Following a meeting with G20 finance ministers and central bank governors, the president of the World Bank Group Jim Yong Kim says his outfit is committing 57 billion dollars to finance the next three fiscal of Sub Saharan African countries.

Kim mentioned that 45 billion dollars out of the total will be provided by the world Bank Group fund for the poorest countries; International development Association(IDA).

The financial package comes with an estimated eight billion dollar for private sector investments from the International Finance Corporation (IFC), a private sector arm of the World Bank Group and four billion dollars from the International Bank for Reconstruction and Development.

All these facilities are non-concessional public arm sector.

According to a statement released by the World Bank Office and copied to Pulse Business, development partners in December and agreed to a record 75 billion dollars for IDA, a dramatic increase based on an innovative move to blend donor contributions to IDA with World Bank Group internal resources and with funds raised through capital markets.

The statement specified that sixty percent of the IDA financing is expected to be invested in Sub Saharan Africa which has a lot of countries eligible for IDA funding.

The funding is available for the period known as IDA18, which takes off from July 1, 2017 to June 30, 2017.

“This represents an unprecedented opportunity to change the development trajectory of the countries in the region,” Kim said.

With this commitment, we will work with our clients to substantially expand programmes in education, basic health services, clean water and sanitation, agriculture, business climate, infrastructure, and institutional reform,” he also noted.

This World Bank Group financing will support transformational projects during the FY18-20 period. IBRD priorities will include health, education, and infrastructure projects such as expanding water distribution and access to power. The priorities for the private sector investment will include infrastructure, financial markets, and agribusiness. IFC also will deepen its engagement in fragile and conflict-affected states and increase climate-related investments.
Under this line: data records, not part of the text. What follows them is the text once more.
(** * A shallow embedding of the mini-React reconciler, its hook store and
      its render scheduler

    Sources embedded here:
    - [packages/react/src/core/elements.ts]   (normalizeNode, createChildPath)
    - [packages/react/src/core/dom.ts]        (setDomProps, updateDomProps,
                                               getDomNodes, getFirstDom, ...;
                                               the file [unnamed/part_000])
    - [packages/react/src/core/hooks.ts]      (cleanupUnusedHooks, useState,
                                               useEffect; lines 79-206 of
                                               [hocs/memo.ts])
    - [packages/react/src/core/reconciler.ts] (mount*, update*, reconcile)
    - [packages/react/src/core/render.ts]     (render, flushEffects)

    JavaScript objects that the code only compares by reference carry a
    numeric identity; closures are represented by what they do when called.
    The [console.log] calls of the source have no effect on any state that
    the program reads back and are left out. *)

From Stdlib Require Import ZArith Lia.
From Stdlib Require Import DecimalString DecimalNat DecimalFacts.
From stdpp Require Import base option list strings gmap.

Set Warnings "-register-all".
Local Open Scope string_scope.

(** ** JavaScript values *)

Module Js.

(** What an effect cleanup closure does when it is called: it leaves
    [cl_id] in the trace and either returns or throws. *)
Record Cleanup := mkCleanup { cl_id : nat; cl_throws : bool }.

(** What an effect body returns: a function (kept as the next cleanup) or
    anything else (dropped by [typeof cleanup === "function"]). *)
Inductive EffectReturn :=
| RetCleanup (c : Cleanup)
| RetOther.

(** An effect closure: it leaves [ef_id] in the trace, then returns
    ([Some]) or throws ([None]). *)
Record Effect := mkEffect { ef_id : nat; ef_result : option EffectReturn }.

(** Values stored in props and in hook slots.  Numbers are integers (no
    NaN, no signed zero).  [VFun] and [VObj] are heap objects known by
    their address, [VObj] a plain object with string-valued fields and no
    [kind] property; [VEffect] is the [EffectHook] object
    [{ kind: "effect", deps, cleanup, effect }] that [useEffect] allocates. *)
Inductive Value :=
| VUndef
| VNull
| VBool (b : bool)
| VNum (z : Z)
| VStr (s : string)
| VFun (addr : nat)
| VObj (addr : nat) (fields : list (string * string))
| VEffect (addr : nat) (deps : option (list Value))
          (cleanup : option Cleanup) (effect : Effect).

(** [Object.is] / [===] on the values above: primitives by value, objects
    by address. *)
Definition Object_is (a b : Value) : bool :=
  match a, b with
  | VUndef, VUndef => true
  | VNull, VNull => true
  | VBool x, VBool y => bool_decide (x = y)
  | VNum x, VNum y => bool_decide (x = y)
  | VStr x, VStr y => bool_decide (x = y)
  | VFun x, VFun y => bool_decide (x = y)
  | VObj x _, VObj y _ => bool_decide (x = y)
  | VEffect x _ _ _, VEffect y _ _ _ => bool_decide (x = y)
  | _, _ => false
  end.

(** JavaScript truthiness. *)
Definition truthy (v : Value) : bool :=
  match v with
  | VUndef | VNull => false
  | VBool b => b
  | VNum z => negb (bool_decide (z = 0%Z))
  | VStr s => negb (bool_decide (s = ""))
  | VFun _ | VObj _ _ | VEffect _ _ _ _ => true
  end.

Definition string_of_nat (n : nat) : string :=
  NilZero.string_of_uint (Nat.to_uint n).

Definition string_of_Z (z : Z) : string :=
  NilZero.string_of_int (Z.to_int z).

(** [String(value)] as used for attribute values and text. *)
Definition String_of (v : Value) : string :=
  match v with
  | VUndef => "undefined"
  | VNull => "null"
  | VBool true => "true"
  | VBool false => "false"
  | VNum z => string_of_Z z
  | VStr s => s
  | VFun _ => "function"
  | VObj _ _ | VEffect _ _ _ _ => "[object Object]"
  end.

(** Modelled from the spec: [shallowEquals] of [utils] on two dependency
    lists, "ordered shallow element comparison": same length and
    position-wise identical elements. *)
Fixpoint shallowEquals (a b : list Value) : bool :=
  match a, b with
  | [], [] => true
  | x :: a', y :: b' => Object_is x y && shallowEquals a' b'
  | _, _ => false
  end.

End Js.
Export Js.

(** ** Canonical nodes ([VNode]) *)

(** [node.type]: the Text marker symbol, the Fragment marker symbol, a host
    tag, or a component function (known by its address [cid]). *)
Inductive NodeType :=
| TText
| TFragment
| THost (tag : string)
| TComponent (cid : nat).

#[global] Instance NodeType_eq_dec : EqDecision NodeType.
Proof. solve_decision. Defined.

(** [props.children] is kept in its own field; [None] is an absent
    [children] property (a component element created without children). *)
Inductive VNode :=
| mkVNode (type : NodeType) (key : option string)
          (props : list (string * Value)) (children : option (list VNode)).

Definition ntype (n : VNode) : NodeType := let 'mkVNode t _ _ _ := n in t.
Definition nkey (n : VNode) : option string := let 'mkVNode _ k _ _ := n in k.
Definition nprops (n : VNode) : list (string * Value) :=
  let 'mkVNode _ _ p _ := n in p.
Definition nchildren (n : VNode) : option (list VNode) :=
  let 'mkVNode _ _ _ c := n in c.

(** [node.props.children || []] *)
Definition children_or_empty (n : VNode) : list VNode :=
  default [] (nchildren n).

(** [props[name]], [undefined] when absent. *)
Fixpoint prop_get (name : string) (props : list (string * Value)) : Value :=
  match props with
  | [] => VUndef
  | (k, v) :: rest => if bool_decide (k = name) then v else prop_get name rest
  end.

(** [name in props] *)
Fixpoint prop_in (name : string) (props : list (string * Value)) : bool :=
  match props with
  | [] => false
  | (k, _) :: rest => bool_decide (k = name) || prop_in name rest
  end.

(** ** elements.ts *)

Module Elements.

(** Anything a component function may return. *)
Inductive RawNode :=
| RNull
| RUndefined
| RBool (b : bool)
| RNum (z : Z)
| RStr (s : string)
| RArray
| RNode (n : VNode).

(** Truthiness of a returned value, for [childNode ? ... : null]. *)
Definition raw_truthy (r : RawNode) : bool :=
  match r with
  | RNull | RUndefined => false
  | RBool b => b
  | RNum z => negb (bool_decide (z = 0%Z))
  | RStr s => negb (bool_decide (s = ""))
  | RArray | RNode _ => true
  end.

(** Modelled from the spec: [isEmptyValue] of [utils], true on "nullish /
    boolean values". *)
Definition isEmptyValue (r : RawNode) : bool :=
  match r with
  | RNull | RUndefined | RBool _ => true
  | _ => false
  end.

Definition text_node (s : string) : VNode :=
  mkVNode TText None [("nodeValue", VStr s)] (Some []).

Definition normalizeNode (node : RawNode) : option VNode :=
  if isEmptyValue node then None
  else match node with
       | RStr s => Some (text_node s)
       | RNum z => Some (text_node (string_of_Z z))
       | RArray => None
       | RNode n => Some n
       | _ => None
       end.

(** The [nodeType] argument of [createChildPath] as JavaScript sees it. *)
Inductive PathType :=
| PAbsent                      (* argument omitted *)
| PString (s : string)
| PSymbol
| PFunction (name : string).   (* [nodeType.name] *)

Definition createChildPath (parentPath : string) (key : option string)
    (index : nat) (nodeType : PathType) : string :=
  match key with
  | Some k => parentPath ++ ".k" ++ k
  | None =>
      let typed (typeName : string) :=
        parentPath ++ ".c" ++ typeName ++ "_" ++ string_of_nat index in
      match nodeType with
      | PAbsent => parentPath ++ ".i" ++ string_of_nat index
      | PString "" => parentPath ++ ".i" ++ string_of_nat index
      | PString s => typed s
      | PSymbol => typed "Unknown"
      | PFunction name => typed (if bool_decide (name = "") then "Component" else name)
      end
  end.

End Elements.
Export Elements.

(** ** Mounted instances *)

Inductive NodeKind := KHost | KFragment | KComponent | KText.

#[global] Instance NodeKind_eq_dec : EqDecision NodeKind.
Proof. solve_decision. Defined.

(** [Instance] objects are mutated in place by the reconciler and compared
    by reference ([Set<Instance>]); [addr] is that reference.  [dom] is a
    handle into the render target. *)
Inductive Instance :=
| mkInstance (addr : nat) (kind : NodeKind) (dom : option nat) (node : VNode)
             (children : list (option Instance)) (key : option string)
             (path : string).

Definition iaddr (i : Instance) : nat := let 'mkInstance a _ _ _ _ _ _ := i in a.
Definition ikind (i : Instance) : NodeKind := let 'mkInstance _ k _ _ _ _ _ := i in k.
Definition idom (i : Instance) : option nat := let 'mkInstance _ _ d _ _ _ _ := i in d.
Definition inode (i : Instance) : VNode := let 'mkInstance _ _ _ n _ _ _ := i in n.
Definition ichildren (i : Instance) : list (option Instance) :=
  let 'mkInstance _ _ _ _ c _ _ := i in c.
Definition ikey (i : Instance) : option string := let 'mkInstance _ _ _ _ _ k _ := i in k.
Definition ipath (i : Instance) : string := let 'mkInstance _ _ _ _ _ _ p := i in p.

Definition set_idom (d : option nat) (i : Instance) : Instance :=
  let 'mkInstance a k _ n c ky p := i in mkInstance a k d n c ky p.
Definition set_inode (n : VNode) (i : Instance) : Instance :=
  let 'mkInstance a k d _ c ky p := i in mkInstance a k d n c ky p.
Definition set_ichildren (c : list (option Instance)) (i : Instance) : Instance :=
  let 'mkInstance a k d n _ ky p := i in mkInstance a k d n c ky p.
Definition set_ipath (p : string) (i : Instance) : Instance :=
  let 'mkInstance a k d n c ky _ := i in mkInstance a k d n c ky p.

(** ** The render target and the process-wide context *)

(** One node of the render target.  Only what the reconciler reads back is
    kept as state: the tree shape and the expando properties written with
    [dom[key] = value] (the [__event] handler slots among them).  Every
    write, these included, is recorded in the mutation log. *)
Record DomNode := mkDomNode {
  dn_tag : option string;            (* [None] for a text node *)
  dn_text : string;                  (* [nodeValue] of a text node *)
  dn_parent : option nat;            (* [parentNode] *)
  dn_children : list nat;            (* [childNodes] *)
  dn_fields : list (string * Value); (* own properties *)
}.

(** The render-target mutations the code can issue. *)
Inductive DomOp :=
| OpInsertBefore (parent node anchor : nat)
| OpAppendChild (parent node : nat)
| OpRemoveChild (parent node : nat)
| OpSetAttribute (node : nat) (name value : string)
| OpRemoveAttribute (node : nat) (name : string)
| OpSetField (node : nat) (name : string) (value : Value)
| OpDeleteField (node : nat) (name : string)
| OpAddEventListener (node : nat) (event : string) (handler : Value)
| OpRemoveEventListener (node : nat) (event : string) (handler : Value)
| OpStyleAssign (node : nat) (entries : list (string * string))
| OpStyleSet (node : nat) (name value : string)
| OpStyleCssText (node : nat) (value : string)
| OpSetNodeValue (node : nat) (value : string).

(** Calls of effect bodies and cleanups, in the order they happen. *)
Inductive Event :=
| EvEffect (id : nat)
| EvCleanup (id : nat).

#[global] Instance Event_eq_dec : EqDecision Event.
Proof. solve_decision. Defined.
Expected IDA outcomes include essential health and nutrition services for up to 400 million people, access to improved water sources for up to 45 million, and 5 GW of additional generation capacity for renewable energy.

The scaled-up IDA financing will build on a portfolio of 448 ongoing projects in Africa totaling about $50 billion. Of this, a $1.6 billion financing package is being developed to tackle the impending threat of famine in parts of Sub-Saharan Africa and other regions.